Paper crafts are always a blast to do, but heat embossing adds a magic touch. This technique lets you add textured elements to your card stock or paper, using stamps, ink and special powders. (It's all about the melt!) You won't need too many supplies to get started, and the results are gorgeous. Get ready to see just what you can do.
What You Need
- Ink pad
- Embossing powder
- Paper or card stock
- Piece of scrap paper
- Heat gun
Best Inks for Heat Embossing
You need inks that are on the thick and sticky side so the embossing powders can stick to them. You also want inks that dry slowly, so skip the quick-drying ones for this technique. Some to try:
Embossing, Watermark or Resist Ink
You'll see all three names, depending on the company that makes it, but this type of ink is perfect for heat embossing. Tsukineko's Versamark Watermark Ink is super-popular among embossers. The clear kind is the most versatile, but if you want shine, go for tinted and shimmery Dazzle Watermark inks.
These inks are thicker and slower to dry than dye-based inks. They also come in a range of vivid colors so you can create a variety of special effects.
Though distress inks are water-based dyes, they dry more slowly than regular dye-based ink. They give everything a retro weathered look.
Embossing Powders with Power
The beauty of embossing powders is that they melt when you heat them, leaving behind a fabulous textured image. Many people stick to the most common powders: clear, white and black. But if you want to mix it up a little, consider these:
Detail Embossing Powder
The smaller particles work really well with stamps that feature thin fonts or detailed patterns.

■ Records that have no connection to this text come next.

(** * Polymarket trade indexer: store, market discovery and indexing pipeline

    A shallow embedding of [src/db/store.py], [src/db/schema.py],
    [src/indexer/market_discovery.py], [src/indexer/run.py],
    [src/api/server.py] and [src/demo.py], together with the properties of
    the indexer that the specification states.

    Conventions of the embedding:
    - Python integers (block numbers, log indexes, the [uint256] fields of a
      decoded event) are [Z]; where a statement depends on the range of a
      [uint256], it says so.
    - Python [str] and [bytes] values are [string] (a list of 8-bit
      characters). Case conversion and [int] are those of ASCII text; a
      statement that depends on either for text that may not be ASCII says
      so with [is_ascii].
    - A [Decimal] or a [float] (price, size) is the rational [Q] it denotes.
      A division of [Decimal]s rounds to the 28 significant digits of the
      default context, and [float] rounds to the 53 bits of a binary64, both
      half-even. For operands of the ABI type [uint256] neither the exponent
      limits of the context nor the range of a [float] are reached; they are
      not represented.
    - The rows of a table are listed in rowid order, which AUTOINCREMENT
      makes the insertion order.
    - A raised exception is the [Raise] outcome of a computation; the state
      reached when it is raised is kept, as in Python.
    - The chain RPC client, the ABI decoder of web3, the HTTP registry,
      [json.loads] and storage-engine failures are collaborators: they are
      the fields of the record [Env]. *)

From Stdlib Require Import ZArith QArith Qround Qabs Qpower Qreduction Lqa.
From Stdlib Require Import List String Ascii HexString Bool Lia.
From Stdlib Require Import Sorted Permutation.
From stdpp Require Import gmap strings.
Import ListNotations.

Set Warnings "-register-all".

Local Open Scope string_scope.
Local Open Scope list_scope.
Local Open Scope Z_scope.

(** ** Outcomes and the state-and-exception monad *)

Inductive exn : Type :=
  | StorageError        (* sqlite3.Error raised by a statement *)
  | DivisionByZero      (* decimal.DivisionByZero / InvalidOperation *).

Inductive result (A : Type) : Type :=
  | Ok (a : A)
  | Raise (e : exn).
Arguments Ok {A} a.
Arguments Raise {A} e.

Definition M (S A : Type) : Type := S -> result A * S.

Definition ret {S A} (a : A) : M S A := fun s => (Ok a, s).

Definition raise {S A} (e : exn) : M S A := fun s => (Raise e, s).

Definition bind {S A B} (m : M S A) (k : A -> M S B) : M S B :=
  fun s => match m s with
           | (Ok a, s') => k a s'
           | (Raise e, s') => (Raise e, s')
           end.
(** Modelled from the spec: [PropertiedObject.init_attrs] is not among the
    sources.  The spec describes it as attribute injection with declared
    defaults: each descriptor takes the keyword's value if one is given and
    its declared default otherwise ([freqs] empty, [width] 5, [output] the
    empty string, [frequency_dim_pos] 0, [verbose] true). *)
Definition init_attrs (kw : kwds)
  : list R * Z * string * Z * bool :=
  (default [] (kw_freqs kw), default 5 (kw_width kw),
   default EmptyString (kw_output kw),
   default 0 (kw_frequency_dim_pos kw), default true (kw_verbose kw)).

(** The branch of [__init__] that fixes the strategy from [output]. *)
Definition select_strategy (output : string) : strategy :=
  if String.eqb output "power" then compute_power
  else if String.eqb output "phase" then compute_phase
  else compute_power_and_phase.

(** [MorletWaveletFilter.__init__] *)
Definition init (time_series : TimeSeriesX C) (kw : kwds)
  : MorletWaveletFilter :=
  let '(freqs, width, output, frequency_dim_pos, verbose) := init_attrs kw in
  mk_filter time_series freqs width output frequency_dim_pos verbose
    (select_strategy output) None.

Definition set_frequency_dim_pos (p : Z) (s : MorletWaveletFilter)
  : MorletWaveletFilter :=
  mk_filter (time_series s) (freqs s) (width s) (output s) p (verbose s)
    (compute_power_and_phase_fcn s) (resamplerate s).

Definition set_verbose (b : bool) (s : MorletWaveletFilter)
  : MorletWaveletFilter :=
  mk_filter (time_series s) (freqs s) (width s) (output s)
    (frequency_dim_pos s) b (compute_power_and_phase_fcn s) (resamplerate s).

Definition set_resamplerate (r : option R) (s : MorletWaveletFilter)
  : MorletWaveletFilter :=
  mk_filter (time_series s) (freqs s) (width s) (output s)
    (frequency_dim_pos s) (verbose s) (compute_power_and_phase_fcn s) r.

(** [all_but_time_iterator]: every index tuple over the axes before the
    last, paired with the 1-D signal found there. *)
Definition all_but_time_iterator {A} (array : TimeSeriesX A)
  : list (list nat * list A) :=
  let sizes_except_time := removelast (shape array) in
  let ranges := map (seq 0) sizes_except_time in
  map (fun cart_prod_idx_tuple =>
         (cart_prod_idx_tuple, getrow (values array) cart_prod_idx_tuple))
      (Py.product ranges).

Definition get_data_iterator (s : MorletWaveletFilter)
  : list (list nat * list C) :=
  all_but_time_iterator (time_series s).

(** [store]: nothing happens for a row that was not computed. *)
Definition store (idx_tuple : list nat) (target_array : option (dense_array))
    (source_array : option (list R)) : result (option (dense_array)) :=
  match source_array with
  | None => Ok target_array
  | Some row =>
      match target_array with
      | None =>
          Raise (TypeError "'NoneType' object does not support item assignment")
      | Some a => a' ← setrow a idx_tuple (map Some row); Ok (Some a')
      end
  end.

(** [buf[:] = src] into the preallocated complex64 buffer of [n] items:
    every item is cast on the way in; a source of another length is only
    accepted if it has one item (broadcast). *)
Definition assign_buffer (cast : C -> C) (n : nat) (src : list C)
  : result (list C) :=
  if (length src =? n)%nat then Ok (map cast src)
  else match src with
       | [x] => Ok (repeat (cast x) n)
       | _ => Raise (ValueError "could not broadcast input array")
       end.

(** ** Effects: the filter object, standard output and the clock *)

(** What [print] wrote: the label and the elapsed time of the tuple. *)
Inductive printed : Type :=
| Printed (label : string) (elapsed : R).

Record state : Type := mk_state {
  self : MorletWaveletFilter;
  stdout : list printed;
  clock_reads : nat
}.

(** Computations that read and update [state] and may raise. *)
Definition M (A : Type) : Type := state -> result A * state.

#[global] Instance M_ret : MRet M := fun A a st => (Ok a, st).
#[global] Instance M_bind : MBind M := fun A B f m st =>
  match m st with
  | (Ok a, st') => f a st'
  | (Raise e, st') => (Raise e, st')
  end.

Definition lift {A} (r : result A) : M A := fun st => (r, st).

Definition get_self : M MorletWaveletFilter := fun st => (Ok (self st), st).

Definition put_frequency_dim_pos (p : Z) : M unit := fun st =>
  (Ok tt,
   mk_state (set_frequency_dim_pos p (self st)) (stdout st) (clock_reads st)).

Definition print (line : printed) : M unit := fun st =>
  (Ok tt, mk_state (self st) (stdout st ++ [line]) (clock_reads st)).

(** The trim window of kernel [w], from its valid convolution length. *)
Definition start_offset (convolution_size time_axis_size : Z) : Z :=
  (convolution_size - time_axis_size) / 2.

Definition end_offset (convolution_size time_axis_size : Z) : Z :=
  start_offset convolution_size time_axis_size + time_axis_size.

Definition ValueError_too_short (time_series_length s_w : Z) : exn :=
  ValueError
    ("Time series length (l_ts=" +:+ Py.str time_series_length
     +:+ ") is shorter than maximum wavelet length (l_w=" +:+ Py.str s_w
     +:+ "). Please use longer time series or increase lowest wavelet frequency ").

Ultra Thick Embossing Powder
This larger particle powder has a super glossy finish. It's great for images with plenty of solid areas.
Glitter Embossing Powder
The best of both worlds: You get all the sparkly goodness of regular glitter without the mess. After the powder melts and cools off, the glitter is permanently embedded.
Metallic Embossing Powder
Use these powders and your designs will look like they're made of gold, silver, copper or platinum. Fancy!
Opaque Colored Embossing Powder
They come in just about every color as well as neons. Use a single hue or several to create rainbow and ombré effects.
Specialty Embossing Powders
There are glow-in-the-dark embossing powders as well as scented ones. (Whoa!) Opt for these when you want to explore crafts in 4D.
How to Emboss
Now that you've picked your supplies, here's how to make the magic happen.
1. Stamp and Sprinkle
Stamp your image using an embossing-friendly ink, then sprinkle a generous amount of embossing powder over the image so all the inked areas are covered.
2. Clear and Heat
Pour the leftover embossing powder onto the scrap paper. Flip the card stock over and tap it a couple of times to get rid of more excess powder. Funnel the leftover powder back into the container.
Heat the embossing powder with a heating gun until it's completely melted; be careful not to overheat it because it will bubble and evaporate, possibly discoloring the paper.
Other Heat-Embossing Tools
The basics are just fine, but if you want to streamline the heat-embossing process (and protect your fingers from the heat gun) these tools can help.
- Anti-static tools include small, powder-filled sachets and containers with a brush on one end. Brush them over the card stock before you stamp to help prevent stray particles of powder from sticking and muddying up the final, embossed image.
- Glitter trays and coffee filters are great for catching any extra embossing powder that you shake off. Trays have an opening on one end that lets you pour the extra powder back into its container easily. If you don't have a tray already, coffee filters work just as well and are way cheaper.
- Small paintbrushes can be used to remove or loosen stray embossing powder from harder-to-get-areas like the space between words.
- Craft tweezers and heat-resistant surfaces, like the back of an old cookie sheet, help keep your fingers safe as you heat the embossing powder.
- Embossing pens and markers have the same kind of ink as embossing ink pads, but give you more control — and more freedom to create your own images and text.
Once you start playing around with heat embossing, it's easy to become mesmerized (because: magic). Consider yourself warned!